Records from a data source
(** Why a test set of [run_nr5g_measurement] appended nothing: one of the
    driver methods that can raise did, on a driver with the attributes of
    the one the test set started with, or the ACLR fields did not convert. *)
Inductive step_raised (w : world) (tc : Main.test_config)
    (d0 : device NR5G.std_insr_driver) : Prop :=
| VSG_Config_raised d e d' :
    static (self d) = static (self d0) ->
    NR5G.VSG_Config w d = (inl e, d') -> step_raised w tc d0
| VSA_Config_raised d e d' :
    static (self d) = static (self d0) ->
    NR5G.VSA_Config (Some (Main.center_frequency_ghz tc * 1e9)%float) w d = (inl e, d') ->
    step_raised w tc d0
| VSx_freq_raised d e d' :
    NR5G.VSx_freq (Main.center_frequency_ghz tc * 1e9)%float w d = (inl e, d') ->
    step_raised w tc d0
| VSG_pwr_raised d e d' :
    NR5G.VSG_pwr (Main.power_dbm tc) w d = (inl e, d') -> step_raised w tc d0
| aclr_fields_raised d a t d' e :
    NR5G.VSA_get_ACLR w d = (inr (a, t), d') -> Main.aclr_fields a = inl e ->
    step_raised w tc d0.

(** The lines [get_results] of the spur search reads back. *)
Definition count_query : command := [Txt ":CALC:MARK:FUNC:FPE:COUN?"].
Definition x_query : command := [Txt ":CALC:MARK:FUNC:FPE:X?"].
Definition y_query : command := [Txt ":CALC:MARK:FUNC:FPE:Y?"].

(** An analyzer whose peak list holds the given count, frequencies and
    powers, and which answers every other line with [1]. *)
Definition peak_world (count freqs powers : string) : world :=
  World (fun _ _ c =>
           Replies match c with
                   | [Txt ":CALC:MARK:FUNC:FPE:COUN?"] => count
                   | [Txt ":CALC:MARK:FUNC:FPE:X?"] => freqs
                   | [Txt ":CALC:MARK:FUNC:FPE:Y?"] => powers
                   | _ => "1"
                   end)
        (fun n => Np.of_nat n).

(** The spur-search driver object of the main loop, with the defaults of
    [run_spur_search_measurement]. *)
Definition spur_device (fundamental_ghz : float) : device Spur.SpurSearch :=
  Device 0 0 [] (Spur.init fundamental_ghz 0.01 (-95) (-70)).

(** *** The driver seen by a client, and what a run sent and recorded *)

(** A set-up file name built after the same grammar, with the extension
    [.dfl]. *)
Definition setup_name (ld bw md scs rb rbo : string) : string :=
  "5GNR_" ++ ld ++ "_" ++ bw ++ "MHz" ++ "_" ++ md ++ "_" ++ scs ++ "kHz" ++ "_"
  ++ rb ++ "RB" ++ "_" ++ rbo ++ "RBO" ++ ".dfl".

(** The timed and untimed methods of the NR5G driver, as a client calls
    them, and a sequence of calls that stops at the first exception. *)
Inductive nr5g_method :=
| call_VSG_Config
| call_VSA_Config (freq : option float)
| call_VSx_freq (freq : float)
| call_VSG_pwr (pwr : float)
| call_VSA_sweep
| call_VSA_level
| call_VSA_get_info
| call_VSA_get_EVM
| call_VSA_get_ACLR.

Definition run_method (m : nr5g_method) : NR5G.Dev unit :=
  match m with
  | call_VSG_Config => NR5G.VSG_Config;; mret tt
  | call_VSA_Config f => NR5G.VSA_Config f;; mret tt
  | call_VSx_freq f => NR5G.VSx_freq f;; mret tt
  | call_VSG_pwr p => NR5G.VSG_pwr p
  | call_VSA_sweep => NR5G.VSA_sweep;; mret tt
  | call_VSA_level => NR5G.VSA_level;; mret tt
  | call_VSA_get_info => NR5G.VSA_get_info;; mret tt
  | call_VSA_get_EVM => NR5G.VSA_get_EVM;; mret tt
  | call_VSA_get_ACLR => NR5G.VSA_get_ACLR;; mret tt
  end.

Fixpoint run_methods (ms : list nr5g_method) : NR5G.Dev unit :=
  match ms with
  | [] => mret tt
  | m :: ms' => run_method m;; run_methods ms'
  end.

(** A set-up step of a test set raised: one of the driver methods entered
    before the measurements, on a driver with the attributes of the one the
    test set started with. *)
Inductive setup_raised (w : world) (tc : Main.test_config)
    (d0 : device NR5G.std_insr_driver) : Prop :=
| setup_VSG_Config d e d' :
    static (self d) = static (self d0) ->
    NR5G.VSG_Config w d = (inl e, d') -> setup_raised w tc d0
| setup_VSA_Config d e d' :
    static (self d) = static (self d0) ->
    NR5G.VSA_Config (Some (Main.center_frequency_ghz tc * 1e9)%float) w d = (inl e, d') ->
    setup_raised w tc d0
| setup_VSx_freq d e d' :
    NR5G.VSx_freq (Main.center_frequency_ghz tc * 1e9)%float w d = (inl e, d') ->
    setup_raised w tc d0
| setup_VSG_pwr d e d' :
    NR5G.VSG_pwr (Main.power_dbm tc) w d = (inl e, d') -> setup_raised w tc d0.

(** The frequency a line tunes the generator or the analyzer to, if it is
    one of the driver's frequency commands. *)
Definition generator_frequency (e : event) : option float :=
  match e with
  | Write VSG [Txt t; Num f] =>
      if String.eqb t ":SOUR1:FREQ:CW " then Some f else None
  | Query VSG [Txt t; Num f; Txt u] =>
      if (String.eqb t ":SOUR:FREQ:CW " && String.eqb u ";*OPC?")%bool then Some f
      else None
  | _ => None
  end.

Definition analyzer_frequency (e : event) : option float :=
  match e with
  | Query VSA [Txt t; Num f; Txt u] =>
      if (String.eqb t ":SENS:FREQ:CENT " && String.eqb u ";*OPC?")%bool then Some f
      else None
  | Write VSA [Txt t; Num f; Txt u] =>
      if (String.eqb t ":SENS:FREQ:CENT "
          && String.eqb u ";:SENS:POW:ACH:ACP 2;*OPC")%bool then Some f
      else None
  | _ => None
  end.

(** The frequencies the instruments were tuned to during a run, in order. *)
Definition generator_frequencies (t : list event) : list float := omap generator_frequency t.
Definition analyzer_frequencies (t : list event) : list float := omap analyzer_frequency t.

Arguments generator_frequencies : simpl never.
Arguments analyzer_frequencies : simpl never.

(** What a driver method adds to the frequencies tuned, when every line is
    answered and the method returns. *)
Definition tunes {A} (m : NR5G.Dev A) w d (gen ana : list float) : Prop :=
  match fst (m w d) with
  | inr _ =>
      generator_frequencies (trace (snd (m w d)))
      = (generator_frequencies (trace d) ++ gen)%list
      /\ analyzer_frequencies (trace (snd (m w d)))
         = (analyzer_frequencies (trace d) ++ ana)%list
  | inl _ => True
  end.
---
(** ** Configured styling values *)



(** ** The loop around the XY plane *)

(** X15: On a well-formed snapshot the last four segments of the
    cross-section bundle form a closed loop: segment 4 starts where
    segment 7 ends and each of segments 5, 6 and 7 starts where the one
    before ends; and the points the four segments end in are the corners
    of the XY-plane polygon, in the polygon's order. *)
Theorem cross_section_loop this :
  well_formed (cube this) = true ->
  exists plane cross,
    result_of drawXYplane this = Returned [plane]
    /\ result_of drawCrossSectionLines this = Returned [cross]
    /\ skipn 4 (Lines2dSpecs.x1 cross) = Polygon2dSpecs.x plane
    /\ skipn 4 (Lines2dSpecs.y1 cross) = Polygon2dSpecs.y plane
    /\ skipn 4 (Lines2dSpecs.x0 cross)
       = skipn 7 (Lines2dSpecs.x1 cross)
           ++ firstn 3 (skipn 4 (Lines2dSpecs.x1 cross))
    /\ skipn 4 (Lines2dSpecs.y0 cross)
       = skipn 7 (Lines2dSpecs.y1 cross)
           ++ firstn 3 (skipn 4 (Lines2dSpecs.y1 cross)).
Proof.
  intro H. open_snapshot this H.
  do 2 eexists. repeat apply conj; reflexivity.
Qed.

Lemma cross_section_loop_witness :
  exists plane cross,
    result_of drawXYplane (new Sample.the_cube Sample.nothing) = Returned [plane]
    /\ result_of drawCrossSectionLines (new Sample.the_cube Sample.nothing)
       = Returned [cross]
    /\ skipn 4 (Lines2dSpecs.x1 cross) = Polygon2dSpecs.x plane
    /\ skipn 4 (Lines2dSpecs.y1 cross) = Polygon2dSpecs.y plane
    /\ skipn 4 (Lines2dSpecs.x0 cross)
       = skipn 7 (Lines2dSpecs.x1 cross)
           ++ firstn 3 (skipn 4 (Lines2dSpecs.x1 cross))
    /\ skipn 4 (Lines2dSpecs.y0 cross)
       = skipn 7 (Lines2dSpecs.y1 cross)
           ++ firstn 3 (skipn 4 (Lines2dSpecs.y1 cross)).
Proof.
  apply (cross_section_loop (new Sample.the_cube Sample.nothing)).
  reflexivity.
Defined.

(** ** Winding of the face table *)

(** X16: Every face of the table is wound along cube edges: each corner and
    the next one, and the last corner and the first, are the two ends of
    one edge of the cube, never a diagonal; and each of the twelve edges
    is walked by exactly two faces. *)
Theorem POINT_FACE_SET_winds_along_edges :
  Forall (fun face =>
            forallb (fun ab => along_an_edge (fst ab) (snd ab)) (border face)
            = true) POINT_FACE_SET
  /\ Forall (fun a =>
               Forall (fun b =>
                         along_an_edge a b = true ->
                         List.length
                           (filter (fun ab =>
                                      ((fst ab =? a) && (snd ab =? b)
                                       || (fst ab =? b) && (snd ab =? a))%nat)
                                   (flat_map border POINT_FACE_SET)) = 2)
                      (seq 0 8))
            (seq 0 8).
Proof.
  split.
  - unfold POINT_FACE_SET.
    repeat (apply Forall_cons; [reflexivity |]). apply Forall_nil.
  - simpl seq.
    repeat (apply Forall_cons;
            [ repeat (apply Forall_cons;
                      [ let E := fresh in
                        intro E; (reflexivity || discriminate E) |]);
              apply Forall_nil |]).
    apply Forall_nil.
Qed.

▶ _Task details_
An exact, complete copy of the lines above from the one with "NR5G.VSA_get_info;; mret tt" through the one with "t; Num f] =>" is the whole answer.

▶ _Result for this exercise_
  | call_VSA_get_info => NR5G.VSA_get_info;; mret tt
  | call_VSA_get_EVM => NR5G.VSA_get_EVM;; mret tt
  | call_VSA_get_ACLR => NR5G.VSA_get_ACLR;; mret tt
  end.

Fixpoint run_methods (ms : list nr5g_method) : NR5G.Dev unit :=
  match ms with
  | [] => mret tt
  | m :: ms' => run_method m;; run_methods ms'
  end.

(** A set-up step of a test set raised: one of the driver methods entered
    before the measurements, on a driver with the attributes of the one the
    test set started with. *)
Inductive setup_raised (w : world) (tc : Main.test_config)
    (d0 : device NR5G.std_insr_driver) : Prop :=
| setup_VSG_Config d e d' :
    static (self d) = static (self d0) ->
    NR5G.VSG_Config w d = (inl e, d') -> setup_raised w tc d0
| setup_VSA_Config d e d' :
    static (self d) = static (self d0) ->
    NR5G.VSA_Config (Some (Main.center_frequency_ghz tc * 1e9)%float) w d = (inl e, d') ->
    setup_raised w tc d0
| setup_VSx_freq d e d' :
    NR5G.VSx_freq (Main.center_frequency_ghz tc * 1e9)%float w d = (inl e, d') ->
    setup_raised w tc d0
| setup_VSG_pwr d e d' :
    NR5G.VSG_pwr (Main.power_dbm tc) w d = (inl e, d') -> setup_raised w tc d0.

(** The frequency a line tunes the generator or the analyzer to, if it is
    one of the driver's frequency commands. *)
Definition generator_frequency (e : event) : option float :=
  match e with
  | Write VSG [Txt t; Num f] =>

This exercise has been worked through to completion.